Tuesday, 10 November 2015: 10:20 AM

Mary Anne Schultz, PhD, MBA, MSN, RN
Department of Nursing, California State University, San Bernardino, San Bernardino, CA, USA
Geri Chesebrough, MSN, RN, CNE
Solutions Support, Assessment Technologies Institute, Leawood, KS, USA

When considering evidence-driven approaches to quality improvement in schools or departments  of nursing, seldom is a true quality improvement circle observed. Too often, faculty “discuss” results of standardized test scores in ways that could be considered anecdotal, episodic, time-limited and perhaps, idiosyncratic. That is to say that unfortunately, a one-time only end-of-term discussion of the output of one set of standardized test scores are put forth, instead of results in a series of exams, longitudinally. Discussion of results for selected content areas for a student cohort, then, is usually eclipsed by the limitations of time (and know-how) obviating the opportunity for true quality improvement strategizing.

If faculty are given regular formal opportunities to discuss group results of high-stakes, proctored, content-mastery exams (such as those reported by Mountain Measurement, NCSBN and/or ATI), the chance to collaborate both with one course and across a set of courses might emerge if the Deming Plan-Do-Check-Act (PDCA) model is used. Structuring the groups with members representing like content domains (e.g. all medical-surgical nursing instructors) may provide a good beginning for planning a sole course for subsequent offerings but it falls short of true quality improvement if not restructured, in subsequent formal opportunities, to capture creative strategizing from a group of dissimilar content masters. That is, when teachers of courses across a curriculum are assembled, the opportunity to identify weak versus strong content areas traversing a spectrum of learning opportunities might arise. In this fashion, faculty might learn to understand, with depth, what is involved in the measurement of student outcomes, especially as course and program objectives are leveled and considered.

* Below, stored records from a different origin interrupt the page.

(* ===== verification/Startup.v ===== *)
(** * Start-up (src/src/server.rs, database.rs, score_cache.rs)

    The rows the migrations add to a new database, the loading of the score cache, and
    [Server::new] on a database whose migrations have all been applied.  Errors are
    strings there: only that start-up failed is kept. *)

From S2P Require Import Prelude Protocol StreamExtractor Messages RoomData Room RoomManager GuiRoom GuiRoomManager.
From S2P Require Import ScoreCache Text Database Accounts Friendships DbScore DbTus Config DataFiles GameTracker.
From S2P Require Import ClientState.

Section startup.
Context `{!HashOrder} `{!External}.

(** ** A new database *)

(** The board of Ridge Racer 7, and its scores, which move to another title. *)
Definition rr7_board : DbBoardInfo := mkDbBoardInfo 250 0 0 10 6000000.

Definition move_rr7_scores (table_id : Z) : SQL unit := sql (λ db,
  let moved := filter (λ '((c, b, _, _), r),
    c = "NPWR00001_00"%string ∧ b = table_id ∧ 60000000000000000 < sr_score r) (map_to_list (db_score db)) in
  let target := λ '((_, b, u, p), _), ("NPWR00001_01"%string, b, u, p) in
  if existsb (λ x : string * Z * Z * Z * ScoreRow, bool_decide (is_Some (db_score db !! target x))) moved then inl (ConstraintViolation "score.communication_id")
  else inr (tt, db <| db_score ::= λ m,
    list_to_map ((λ x : string * Z * Z * Z * ScoreRow, (target x, x.2)) <$> moved) ∪ foldr delete m moved.*1 |>)).

Definition ridge_racer_7_fixup : SQL unit :=
  for_each (λ table_id,
    do! replace_score_table ("NPWR00001_01"%string, table_id) rr7_board;
    move_rr7_scores table_id) [0; 1].

Definition change_score_rank_limit_default : SQL unit := execute (λ db,
  db <| db_score_table ::= fmap (λ i,
    mkDbBoardInfo 250 (bi_update_mode i) (bi_sort_mode i) (bi_upload_num_limit i) (bi_upload_size_limit i)) |>).

(** No password has the hash of this account: it is banned in any case. *)
Definition deleted_user_account : Account :=
  mkAccount DELETED_USER_USERNAME (replicate 32 0) (replicate 64 0) "Deleted User"
    "https://rpcs3.net/cdn/netplay/DefaultAvatar.png" "deleted@user" "deleted@user" "0000000000000000" None
    false false true.

Definition create_deleted_user_account (timestamp : Z) : SQL unit :=
  do! insert_account deleted_user_account;
  do user_id <- query_row (λ db, fst <$> find_account db DELETED_USER_USERNAME);
  insert_account_timestamp user_id (mkAccountTimestamp timestamp (Some timestamp) None None).

(** [INSERT INTO unique_blob]: each name once. *)
Definition insert_email_salt (salt : bytes) : SQL unit := sql (λ db,
  if bool_decide (is_Some (db_email_salt db)) then inl (ConstraintViolation "unique_blob.name")
  else inr (tt, db <| db_email_salt := Some salt |>)).

Definition insert_username_salt (salt : bytes) : SQL unit := sql (λ db,
  if bool_decide (is_Some (db_username_salt db)) then inl (ConstraintViolation "unique_blob.name")
  else inr (tt, db <| db_username_salt := Some salt |>)).

Definition insert_salts (email_salt username_salt : bytes) : SQL unit :=
  do! insert_email_salt email_salt;
  insert_username_salt username_salt.

Definition deletion_rows (timestamp : Z) (email_salt username_salt : bytes) : SQL unit :=
  do! create_deleted_user_account timestamp;
  insert_salts email_salt username_salt.

(** The migrations on a new file: the others create tables or change rows, of which
    there are none. *)
Definition new_database (timestamp : Z) (email_salt username_salt : bytes) : res SqlError unit * Database :=
  (do! change_score_rank_limit_default;
   do! ridge_racer_7_fixup;
   deletion_rows timestamp email_salt username_salt) empty_db.

(** ** Every start *)

(** [UPDATE account SET admin = TRUE WHERE username IN (...)]. *)
Definition set_admins (admin_list : list string) : SQL unit := execute (λ db,
  db <| db_account ::= fmap (λ a, if bool_decide (ac_username a ∈ admin_list) then a <| ac_admin := true |> else a) |>).

(** Neither failure stops the start. *)
Definition initialize_database (admin_list : list string) (servers_file : option bytes) : M Database unit unit :=
  do! (if bool_decide (admin_list = []) then ret tt else do _ <- attempt (set_admins admin_list); ret tt);
  do _ <- attempt (update_servers_cfg servers_file);
  ret tt.

(** The index of a board that was read from the database. *)
Definition index_scores (sorted_scores : list DbScoreInfo) : NpidLookup :=
  foldl (λ m '(index, score), npid_insert (si_user_id score) (si_character_id score) index m) ∅
    (imap pair sorted_scores).

Definition load_table (now : Z) (cache : ScoresCache) (table : string * Z * DbBoardInfo) : M Database unit ScoresCache :=
  let '(com_id, board_id, table_info) := table in
  do sorted_scores <- map_err (λ _, tt) (get_scores_from_table com_id board_id table_info);
  ret (cache <| sc_tables ::=
    <[(com_id, board_id) := mkScoreTableCache sorted_scores (index_scores sorted_scores) table_info now]> |>).

Fixpoint load_tables (now : Z) (cache : ScoresCache) (tables : list (string * Z * DbBoardInfo)) :
  M Database unit ScoresCache :=
  match tables with
  | [] => ret cache
  | table :: tables => do cache <- load_table now cache table; load_tables now cache tables
  end.

(** The users with a score on some board. *)
Definition scored_users (cache : ScoresCache) : gset Z :=
  list_to_set ((map_to_list (sc_tables cache)).*2 ≫= λ t, si_user_id <$> st_sorted_scores t).

Definition load_users (cache : ScoresCache) : M Database unit ScoresCache :=
  do vec_userinfo <- map_err (λ _, tt) (get_username_and_online_name_from_user_ids (scored_users cache));
  ret (cache <| sc_users := foldl (λ m '(u, npid, online_name), <[u := mkScoreUserCache npid online_name]> m) ∅ vec_userinfo |>).

(** What is on disk. *)
Record Stored := mkStored {
  sto_db : Database;
  sto_score_dir : DataDir;
  sto_tus_dir : DataDir;
}.
#[export] Instance stored_eta : Eta Stored := λ s, mkStored (sto_db s) (sto_score_dir s) (sto_tus_dir s).

Definition on_sto_db {A} (m : M Database unit A) : M Stored unit A := λ s,
  let '(r, db) := m (sto_db s) in (r, s <| sto_db := db |>).

Definition initialize_score (now : Z) (scoreboards_file : option bytes) : M Stored unit ScoresCache :=
  do! on_sto_db (map_err (λ _, tt) (setup_config_scoreboards scoreboards_file));
  do! modify (λ s, s <| sto_score_dir ::= initialize_score_data_handler |>);
  do tables <- on_sto_db (map_err (λ _, tt) get_score_tables);
  do cache <- on_sto_db (load_tables now ScoresCache_new (hash_map_iter tables));
  on_sto_db (load_users cache).

Definition clean_stored_scores : M Stored unit unit := λ s,
  let '(r, (db, d)) := clean_score_data (sto_db s, sto_score_dir s) in (r, s <| sto_db := db |> <| sto_score_dir := d |>).

Definition clean_stored_tus : M Stored unit unit := λ s,
  let '(r, (db, d)) := clean_tus_data (sto_db s, sto_tus_dir s) in (r, s <| sto_db := db |> <| sto_tus_dir := d |>).

(** [Server::new], up to the shared state it builds.  A connection is available. *)
Definition Server_new (env : Env) (config : Config) (scoreboards_file : option bytes) : M Stored unit SharedData :=
  do! on_sto_db (initialize_database (cf_admins_list config) (en_servers_file env));
  do score_cache <- initialize_score (en_psn_time env) scoreboards_file;
  do! modify (λ s, s <| sto_tus_dir ::= initialize_data_handler TUS_FILE_EXTENSION |>);
  do _ <- on_sto_db (cleanup_never_used_accounts (en_seconds env));
  do! clean_stored_scores;
  do! clean_stored_tus;
  do s <- gets id;
  ret (mkSharedData GuiRoomManager_new RoomManager_new ∅ score_cache GameTracker_new ∅ config
         (sto_db s) (sto_score_dir s) (sto_tus_dir s) 1 false [] []).
End startup.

This presentation allows the attendee to witness how a plan for faculty development, in which regular formal opportunities for faculty to view and critically analyze reports of standardized test scores, was designed. With an emphasis on assigning similar, then dissimilar, faculty content masters to groups, the authors will walk the participants through a series of report interpretations identifying the uses, then misuses, of the evidence. Prototypes of data users will be presented, starting with the occasional faculty user of data-those who obtain, then record, a test score for partial course credit in one time-limited course. The presentation progresses,  then, to a description of the power-user of data who will compile a set of scores for multiple student cohorts, over time, indicative of alleged teaching prowess alongside possible mitigating trends, again limited to a course over time. Finally, a plan from the program perspective, to align faculty from diverse content areas for more discriminating analysis of report data, will be discussed, in which emphasis is placed on the commonalities of categories of student performance, e.g. patient safety, comfort care, use of the nursing process. It is in this last crucial component, involving similar, then dissimilar faculty areas of expertise, in which true performance improvement might be realized, especially if faculty can truly engage in the continuous, not static, nature of this process (across, not just within, courses).

Since the introduction of Deming quality improvement principles to health care environments began in the early 1990s, significant resistance has occurred through protestations that principles of Japan’s automotive industry improvements (where the model began) could never apply to the human condition. In recent years, however, as hospitals and other health care environments have demonstrated fewer adverse outcomes with use of the PDCA model for provider and administrator decision-making, the use of the model is more frequent. Seldom is it seen used in higher education with few references to PDCA action circles for faculty identified in the literature. It remains to be seen if use of action circles, with changing faculty membership over time, can be associated to improved student learning outcomes such as improved test scores, particularly in nursing where high-stakes content-mastery testing is common and necessary.